** WHAT TO DO **
Which lines of the listing below contain the word "PhaseExchange"? Copy each of them.

** RECORDS PROVIDED **
= = = =

(** [copyDecryptedData] with a buffer of [n] bytes. *)
Definition copyDecryptedData (nc : Conn) (n : nat) (decrypted : bytes) : Conn * bytes :=
  let copied := take n decrypted in
  let nc := if decide (length copied < length decrypted)%nat
            then set_pending nc (drop n decrypted) else nc in
  (AddBytesRead nc (zlen copied), copied).

(** [Read] into a buffer of [n] bytes: the bytes copied into it. *)
Definition Noise_Read (nc : Conn) (deadline_ok : bool) (net : bytes) (n : nat)
    : Conn * bytes * result IOError bytes :=
  match validateReadState nc with
  | Some e => (nc, net, Err e)
  | None =>
      if negb deadline_ok then (nc, net, Err ESetDeadline)
      else if decide (0 < length (pendingPlaintext nc))%nat then
        let got := take n (pendingPlaintext nc) in
        (AddBytesRead (set_pending nc (drop n (pendingPlaintext nc))) (zlen got), net, Ok got)
      else
        match readFramedMessage net with
        | (net, Err e) => (nc, net, Err e)
        | (net, Ok encrypted) =>
            match decryptData nc encrypted with
            | (nc, Err e) => (nc, net, Err e)
            | (nc, Ok decrypted) =>
                match applyInboundModifier nc decrypted with
                | (nc, Err e) => (nc, net, Err e)
                | (nc, Ok decrypted) =>
                    let '(nc, got) := copyDecryptedData nc n decrypted in (nc, net, Ok got)
                end
            end
        end
  end.
End Noise.

(** ** NTCP2 connections *)

Definition FrameLengthFieldSize : nat := 2.
Definition MinDataPhaseFrameSize : Z := 16.
Definition SpecMaxFrameSize : Z := 65535.
Definition DefaultMaxFrameSize : Z := 16384.
Definition Poly1305Overhead : Z := 16.
Definition MaxNonce : Z := 18446744073709551614.

Record NTCP2Conn (W M CS : Type) := mkNTCP2 {
  noiseConn : NoiseConn W M CS;
  lengthObfuscator : option LengthModifier;
  readBuffer : bytes;
  cfgMaxFrameSize : option Z;             (* ntcp2Config, where set *)
  broken : bool;
  underlyingClosed : bool;
  writeNonce : Z;
  readNonce : Z;
}.
Arguments mkNTCP2 {W M CS}.
Arguments noiseConn {W M CS}.
Arguments lengthObfuscator {W M CS}.
Arguments readBuffer {W M CS}.
Arguments cfgMaxFrameSize {W M CS}.
Arguments broken {W M CS}.
Arguments underlyingClosed {W M CS}.
Arguments writeNonce {W M CS}.
Arguments readNonce {W M CS}.

Section NTCP2.
Context {W M CS : Type} `{HandshakeModifier W M} `{NoiseCipher CS} `{SipHashLib}.

Abbreviation Conn := (NTCP2Conn W M CS).
(* ===== verification/NoiseHandshake.v ===== *)
(** * The handshake of a Noise connection

    [conn/handshake.go], [conn/state.go], [conn/retry.go], [conn/config.go],
    [conn/conn.go] and the pattern handlers [conn/pattern_*.go]: a connection
    parses its pattern, runs the messages of the pattern over a byte stream
    through the modifier chain, and installs the cipher states; a failed attempt
    is reset and may be repeated with a growing delay.

    The Noise library is not part of the repository: it is the class
    [NoiseHandshakeLib], with its documented laws in [NoiseHandshakeLaws]. A call
    that reads from the network takes the stream that arrives, and returns what is
    left of it and what it wrote. *)

From Stdlib Require Import ZArith Lia.
From Stdlib Require Import Floats.SpecFloat.
From Stdlib Require Import Strings.Byte.
From stdpp Require Import base numbers list strings.
From S2P Require Import Prelude Float64 Crypto Modifiers Framing.

#[local] Open Scope Z_scope.

(** ** Patterns *)

Inductive HandshakePattern :=
| PN | PK | PX
| PNN | PNK | PNX
| PXN | PXK | PXX
| PKN | PKK | PKX
| PIN | PIK | PIX.

#[export] Instance HandshakePattern_eq_dec : EqDecision HandshakePattern.
Proof. solve_decision. Defined.

Definition patterns : list HandshakePattern :=
  [PNN; PNK; PNX; PXN; PXK; PXX; PKN; PKK; PKX; PIN; PIK; PIX; PN; PK; PX].

Definition pattern_name (p : HandshakePattern) : string :=
  match p with
  | PN => "N" | PK => "K" | PX => "X"
  | PNN => "NN" | PNK => "NK" | PNX => "NX"
  | PXN => "XN" | PXK => "XK" | PXX => "XX"
  | PKN => "KN" | PKK => "KK" | PKX => "KX"
  | PIN => "IN" | PIK => "IK" | PIX => "IX"
  end.

(** The strings of a case of [parseHandshakePattern]. *)
Definition pattern_strings (p : HandshakePattern) : list string :=
  let name := pattern_name p in
  [("Noise_" +:+ name +:+ "_25519_AESGCM_SHA256")%string; ("Noise_" +:+ name +:+ "_25519_ChaChaPoly_SHA256")%string; name].

Definition parseHandshakePattern (patternName : string) : option HandshakePattern :=
  find (fun p => bool_decide (patternName ∈ pattern_strings p)) patterns.

Definition normalizePattern (pattern : string) : string :=
  match parseHandshakePattern pattern with Some hp => pattern_name hp | None => pattern end.

(** What a handler does: messages it sends and receives. *)
Inductive Step :=
| SendMsg (phase : Z)
| RecvMsg (phase : Z).

Definition perform_one_initiator : list Step := [SendMsg PhaseInitial].
Definition perform_one_responder : list Step := [RecvMsg PhaseInitial].
Definition perform_two_initiator : list Step := [SendMsg PhaseInitial; RecvMsg PhaseExchange].
Definition perform_two_responder : list Step := [RecvMsg PhaseInitial; SendMsg PhaseExchange].
Definition perform_three_initiator : list Step := [SendMsg PhaseInitial; RecvMsg PhaseExchange; SendMsg PhaseFinal].
Definition perform_three_responder : list Step := [RecvMsg PhaseInitial; SendMsg PhaseExchange; RecvMsg PhaseFinal].

(** The tables [initiatorHandlers] and [responderHandlers], as they are built. *)
Definition initiatorHandlers (name : string) : option (list Step) :=
  if decide (name ∈ ["N"; "K"; "X"]%string) then Some perform_one_initiator
  else if decide (name ∈ ["NN"; "NK"; "NX"; "KN"; "KK"; "KX"; "IN"; "IK"; "IX"]%string) then Some perform_two_initiator
  else if decide (name ∈ ["XN"; "XK"; "XX"]%string) then Some perform_three_initiator
  else None.

Definition responderHandlers (name : string) : option (list Step) :=
  if decide (name ∈ ["N"; "K"; "X"]%string) then Some perform_one_responder
  else if decide (name ∈ ["NN"; "NK"; "NX"; "KN"; "KK"; "KX"; "IN"; "IK"; "IX"]%string) then Some perform_two_responder
  else if decide (name ∈ ["XN"; "XK"; "XX"]%string) then Some perform_three_responder
  else None.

= = = =

** WRITTEN ANSWER **
Definition perform_two_initiator : list Step := [SendMsg PhaseInitial; RecvMsg PhaseExchange].
Definition perform_two_responder : list Step := [RecvMsg PhaseInitial; SendMsg PhaseExchange].
Definition perform_three_initiator : list Step := [SendMsg PhaseInitial; RecvMsg PhaseExchange; SendMsg PhaseFinal].
Definition perform_three_responder : list Step := [RecvMsg PhaseInitial; SendMsg PhaseExchange; RecvMsg PhaseFinal].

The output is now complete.